Output must match the data below exactly from its first line through the line that contains "orDefault (Dashboard.run Dashboard.mount", with no other line.

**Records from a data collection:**
+-------+

(** Two queries are out on the map: A for restaurants (sent by the effect),
    then B for cafes (sent by the filter button). *)
Definition maps_two_queries_trace : list Maps.Event :=
  [Maps.RunEffect; Maps.Settle 0 granted; Maps.Settle 0 here;
   Maps.User (Maps.PressType Maps.cafe)].

Definition maps_two_queries : Maps.W :=
  Eval vm_compute in orDefault (Maps.run Maps.mount maps_two_queries_trace) Maps.mount.

(** Two queries are out on the dashboard: A sent by the "Restaurants" button,
    then B sent by submitting the text "cafe". *)
Definition dashboard_two_queries_trace : list Dashboard.Event :=
  [Dashboard.Settle 0 granted; Dashboard.Settle 0 here;
   Dashboard.User (Dashboard.PressCategory "restaurant");
   Dashboard.User (Dashboard.ChangeText "cafe");
   Dashboard.User Dashboard.SubmitEditing].

Definition dashboard_two_queries : Dashboard.W :=
  Eval vm_compute in
    orDefault (Dashboard.run Dashboard.mount dashboard_two_queries_trace) Dashboard.mount.

(** The render that query was sent from. *)
Definition dashboard_busy_render : Dashboard.Screen :=
  Eval vm_compute in
    match inflight dashboard_busy with
    | [Dashboard.Searching r _] => r
    | _ => Dashboard.initial
    end.

End Examples.

(** ** How a place is drawn from its [types] *)
Module PlaceTags.

(** [types.includes(tag)] *)
Definition includes (types : list string) (tag : string) : bool :=
  existsb (String.eqb tag) types.

(** maps.tsx *)
Definition getMarkerColor (types : list string) : string :=
  if includes types "cafe" then "#f59e0b"
  else "#ef4444".

(** The label returned for cafes.  The literal of profile.tsx is "Caf"
    followed by the two code units U+00C3 and U+00A9 (the file holds the
    bytes C3 83 C2 A9 there), five code units in all. *)
Definition Cafe_e : string := "Caf" ++ String "195"%char (String "169"%char "").

(** profile.tsx *)
Definition getPlaceType (types : list string) : string :=
  if includes types "laundry" then "Laundry"
  else if includes types "cafe" || includes types "coffee" then Cafe_e
  else if includes types "restaurant" || includes types "food" then "Restaurant"
  else "Other".

Definition getPlaceIcon (types : list string) : string :=
  if includes types "laundry" then "shirt-outline"
  else if includes types "cafe" || includes types "coffee" then "cafe-outline"
  else if includes types "restaurant" || includes types "food" then "restaurant-outline"
  else "location-outline".

End PlaceTags.

(** ** The screens that talk to the identity provider *)
Module Auth.

(** The value a rejected promise carries, as far as the [catch] blocks look
    at it: an [Error] with its [message], or another value with its
    [errors] property ([None]: the value is nullish or has no such
    property), each entry with its [message] ([None]: absent). *)
Inductive Thrown :=
| ErrorInstance (message : string)
| OtherValue (errors : option (list (option string))).

(** [(err as any)?.errors?.[0]?.message] *)
Definition firstErrorMessage (errors : option (list (option string))) : option string :=
  match errors with
  | Some (m :: _) => m
  | _ => None
  end.

(** [err instanceof Error ? err.message
       : (err as any)?.errors?.[0]?.message || fallback] *)
Definition errorMessage (err : Thrown) (fallback : string) : string :=
  match err with
  | ErrorInstance m => m
  | OtherValue errors =>
      match firstErrorMessage errors with
      | Some m => if JS.truthy m then m else fallback
      | None => fallback
      end
  end.
(** C10. When the write has finished and the update of the storage class
    fails, the run fails: the [catch] block of the upload throws the failure
    again, as an Error that says "Failed to upload to GCS" when it was an
    Error; no output is set, and the generation is not asked for. The body
    has been read in full by then. *)
Theorem storage_class_update_failure_fails w inp dr e :
  supplied inp "url" → supplied inp "gcs-bucket" → supplied inp "gcs-object" →
  getInput inp "if-not-exists" ≠ lit "true" ∨ exists_reply w = Ok false →
  download_reply w = Ok dr →
  storage_class inp ∈ validClasses →
  getInput inp "predefined-acl" = []
  ∨ getInput inp "predefined-acl" ∈ validAcls →
  write_reply w = WriteFinish →
  storage_class_reply w = Fail e →
  let st := final w inp in
  failure st = Some (failure_message (rethrown e))
  ∧ (∀ err, e = ThrownError err →
            failure st = Some (lit "Action failed: Failed to upload to GCS: "
                               ++ message err))
  ∧ outputs st = []
  ∧ upload_calls st = 2%nat
  ∧ bytesTransferred st = ByteCountingStream.total (stream dr).
Proof.
  intros Hu Hb Ho Hif Hd Hsc Hacl Hw He. run_paths w inp;
    try (by destruct Ps; apply required_supplied); try congruence.
  - destruct Hif as [Hif|Hif]; [|congruence].
    destruct (reads_fields inp s Pr) as (_ & _ & Ei & _).
    by rewrite Ei, bool_decide_eq_false_2 in Pi.
  - destruct Hif as [Hif|Hif]; [|congruence].
    destruct (reads_fields inp s Pr) as (_ & _ & Ei & _).
    by rewrite Ei, bool_decide_eq_false_2 in Pi.
  - assert (response = dr) as -> by congruence.
    destruct (uploads_class_update_fails w (upload_options s dr) _ _ _ _ e
                (run_class_ok inp s dr Pr Hsc) (run_acl_ok inp s dr Pr Hacl)
                (run_class inp s dr Pr) Hw He Pup) as ([= ->] & -> & ->).
    rewrite filter_upload_run. split_and!; try done.
    by intros err ->.
  - assert (response = dr) as -> by congruence.
    by destruct (uploads_class_update_fails w (upload_options s dr) _ _ _ _ e
                   (run_class_ok inp s dr Pr Hsc)
                   (run_acl_ok inp s dr Pr Hacl)
                   (run_class inp s dr Pr) Hw He Pup) as (? & _).
Qed.

Lemma storage_class_update_failure_fails_witness :
  let st := final Sample.world_class_update_fails Sample.inputs in
  failure st = Some (lit "Action failed: Failed to upload to GCS: Forbidden")
  ∧ outputs st = []
  ∧ upload_calls st = 2%nat
  ∧ bytesTransferred st = 95.
Proof.
  assert (storage_class Sample.inputs ∈ validClasses) as Hsc
    by (apply (bool_decide_unpack _); by vm_compute).
  assert (getInput Sample.inputs "predefined-acl" = []
          ∨ getInput Sample.inputs "predefined-acl" ∈ validAcls) as Hacl
    by (left; by vm_compute).
  assert (getInput Sample.inputs "if-not-exists" ≠ lit "true"
          ∨ exists_reply Sample.world_class_update_fails = Ok false) as Hif
    by (by right).
  assert (supplied Sample.inputs "url") as Hu by (by vm_compute).
  assert (supplied Sample.inputs "gcs-bucket") as Hb by (by vm_compute).
  assert (supplied Sample.inputs "gcs-object") as Ho by (by vm_compute).
  destruct (storage_class_update_failure_fails
              Sample.world_class_update_fails Sample.inputs Sample.response
              Sample.forbidden Hu Hb Ho Hif eq_refl Hsc Hacl eq_refl eq_refl)
    as (_ & H & H').
  split; [exact (H (new_Error (lit "Forbidden")) eq_refl)|exact H'].
Defined.

(** C4. A run ends in one of two ways. Done: no failure signal, and the
    five outputs, each set once. Failed: the failure signal, and no output
    at all, so no generation either; that is how a run ends when a required
    input is missing, or the existence check, the fetch or the upload
    fails. *)
Theorem outputs_only_when_done w inp :
  let st := final w inp in
  (failure st = None
   ∧ (outputs st).*1
     = [lit "status-code"; lit "content-length"; lit "gcs-url";
        lit "generation"; lit "object-existed"])
  ∨ (is_Some (failure st) ∧ outputs st = []).
Proof. run_paths w inp; solve [by left | by right]. Qed.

+-------+

**EXERCISE RESULT:**
(** Two queries are out on the map: A for restaurants (sent by the effect),
    then B for cafes (sent by the filter button). *)
Definition maps_two_queries_trace : list Maps.Event :=
  [Maps.RunEffect; Maps.Settle 0 granted; Maps.Settle 0 here;
   Maps.User (Maps.PressType Maps.cafe)].

Definition maps_two_queries : Maps.W :=
  Eval vm_compute in orDefault (Maps.run Maps.mount maps_two_queries_trace) Maps.mount.

(** Two queries are out on the dashboard: A sent by the "Restaurants" button,
    then B sent by submitting the text "cafe". *)
Definition dashboard_two_queries_trace : list Dashboard.Event :=
  [Dashboard.Settle 0 granted; Dashboard.Settle 0 here;
   Dashboard.User (Dashboard.PressCategory "restaurant");
   Dashboard.User (Dashboard.ChangeText "cafe");
   Dashboard.User Dashboard.SubmitEditing].

Definition dashboard_two_queries : Dashboard.W :=
  Eval vm_compute in
    orDefault (Dashboard.run Dashboard.mount dashboard_two_queries_trace) Dashboard.mount.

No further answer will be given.